Build Your Own R Modules in Azure ML
This post is by Roope Astala, Senior Program Manager in Microsoft’s Information Management and Machine Learning team.
Azure ML currently offers almost 100 modules to solve a wide spectrum of data science problems that our customers may encounter. Nevertheless, what if you need more, or maybe something a bit different from what we have to offer?
Custom R Modules
Custom R Modules give you a way to extend the built-in module set with your own. You can share these modules with friends or co-workers by putting them in GitHub.

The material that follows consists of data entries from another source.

(** * SIEM Query Generator: model selection, prompt construction and
      response parsing of [app.py]

    The development embeds the two functions of [app.py] that carry the
    request/response contract with the generative model:

    - [initialize_ai], which binds a model handle, and
    - [generate_siem_data], which builds the instruction prompt, calls the
      model and parses its answer.

    Python values are modelled as follows.  A [str] is the list of its
    Unicode code points.  The calls into [google.generativeai] are calls on
    an abstract backend that threads a world state and may raise.  The
    standard library function [json.loads] is modelled by a recursive
    descent decoder that follows CPython's scanner, and a float is kept as
    its numeral.  The interpreter's two resource limits are outside the
    model: CPython raises [RecursionError] for containers nested deeper
    than its recursion limit allows and [ValueError] for an integer literal
    of more digits than [sys.get_int_max_str_digits()], where the decoder
    below still returns a value.  Neither exception is a
    [json.JSONDecodeError].  For that reason the statements about
    [generate_siem_data] take the outcome of the decoder as it comes, a
    value, a [json.JSONDecodeError] or another exception, and none of them
    rests on the decoder raising nothing but [json.JSONDecodeError]. *)

From Stdlib Require Import List NArith ZArith Lia Bool.
From Stdlib Require String Ascii.
Import ListNotations String.StringSyntax.
Delimit Scope string_scope with string.

Set Warnings "-register-all".

(* ===================================================================== *)
(** ** Python [str] *)
(* ===================================================================== *)

Module PyStr.

(** A character is its code point; a [str] is the list of its
    characters. *)
Abbreviation char := N (only parsing).
Abbreviation str := (list N).

(** A literal whose characters are all ASCII. *)
Definition lit (s : String.string) : str :=
  map Ascii.N_of_ascii (String.list_ascii_of_string s).

(** The same, with an apostrophe standing for the double quote. *)
Definition qlit (s : String.string) : str :=
  map (fun c => if (c =? 39)%N then 34%N else c) (lit s).

Arguments lit s%_string.
Arguments qlit s%_string.

Definition newline : str := [10%N].

Fixpoint eqb (a b : str) : bool :=
  match a, b with
  | [], [] => true
  | x :: a', y :: b' => (x =? y)%N && eqb a' b'
  | _, _ => false
  end.

(** [str.isspace] on one character: CPython's [Py_UNICODE_ISSPACE]. *)
Definition isspace (c : char) : bool :=
  ((9 <=? c) && (c <=? 13) || (28 <=? c) && (c <=? 32)
   || (c =? 133) || (c =? 160) || (c =? 5760)
   || (8192 <=? c) && (c <=? 8202)
   || (c =? 8232) || (c =? 8233) || (c =? 8239) || (c =? 8287)
   || (c =? 12288))%N.

Fixpoint lstrip (s : str) : str :=
  match s with
  | c :: s' => if isspace c then lstrip s' else s
  | [] => []
  end.

Definition rstrip (s : str) : str := rev (lstrip (rev s)).

(** [s.strip()] *)
Definition strip (s : str) : str := rstrip (lstrip s).

(** [s.startswith(p)] *)
Fixpoint startswith (p s : str) : bool :=
  match p, s with
  | [], _ => true
  | a :: p', b :: s' => (a =? b)%N && startswith p' s'
  | _ :: _, [] => false
  end.

(** [s.endswith(p)] *)
Definition endswith (p s : str) : bool := startswith (rev p) (rev s).

(** [s.removeprefix(p)] *)
Definition removeprefix (p s : str) : str :=
  if startswith p s then skipn (length p) s else s.

(** [s.removesuffix(p)] *)
Definition removesuffix (p s : str) : str :=
  if endswith p s then firstn (length s - length p) s else s.

(** [sub in s] *)
Fixpoint contains (sub s : str) : bool :=
  startswith sub s ||
  match s with
  | [] => false
  | _ :: s' => contains sub s'
  end.

(** ["\n".join(lines)] *)
Fixpoint join_lines (lines : list str) : str :=
  match lines with
  | [] => []
  | [l] => l
  | l :: rest => l ++ newline ++ join_lines rest
  end.

(** A text made of white space only. *)
Definition blank (w : str) : Prop := Forall (fun c => isspace c = true) w.

(** [s] is empty or begins with a character that is not white space. *)
Definition tight_head (s : str) : Prop :=
  match s with
  | [] => True
  | c :: _ => isspace c = false
  end.

(** [s] is empty or ends with a character that is not white space. *)
Definition tight_last (s : str) : Prop := tight_head (rev s).

End PyStr.
Export PyStr.

(* ===================================================================== *)
(** ** Outcomes of Python calls *)
(* ===================================================================== *)

(** The exceptions the two functions can meet.  Every one of them is an
    instance of [Exception]; [OtherException] stands for any class that is
    not [json.JSONDecodeError], the tag telling instances apart.  The
    exceptions that derive from [BaseException] only ([KeyboardInterrupt],
    [SystemExit]), which [except Exception] lets through, are not
    modelled. *)
Inductive exn : Type :=
| JSONDecodeError
| RecursionError
| OtherException (tag : N).

Inductive outcome (A : Type) : Type :=
| Returns (a : A)
| Raises (e : exn).
Arguments Returns {A} a.
Arguments Raises {A} e.

Definition is_JSONDecodeError (e : exn) : bool :=
  match e with
  | JSONDecodeError => true
  | _ => false
  end.

(* ===================================================================== *)
(** ** [json.loads] *)
(* ===================================================================== *)

Module json.

(** The Python objects a JSON document decodes to.  A [dict] is kept in
    insertion order. *)
Inductive value : Type :=
| PyNone
| PyBool (b : bool)
| PyInt (z : Z)
| PyFloat (numeral : str)
| PyStr (s : str)
| PyList (items : list value)
| PyDict (items : list (str * value)).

Custom R modules are first-class citizens – they can be used in experiments and operationalized in web services just like built-in modules. You can use such modules for things such as:
Handling of domain-specific data formats.
Flexible data transformations.
Customized feature construction and extraction.
Within your R script, you can use hundreds of R packages preinstalled in Azure ML. You can even bundle your own packages with the module.
Example
As an example, let’s create a module that takes some JSON-formatted data and parses it into an Azure ML dataset. The module consists of 3 parts:
An R code file that defines what the module does.
Optionally, any accompanying files – e.g. configuration files or R code packages.
An XML file that defines what inputs and output and parameters the module will have. In a sense, the XML is the skeleton of the module, and the R code its muscle.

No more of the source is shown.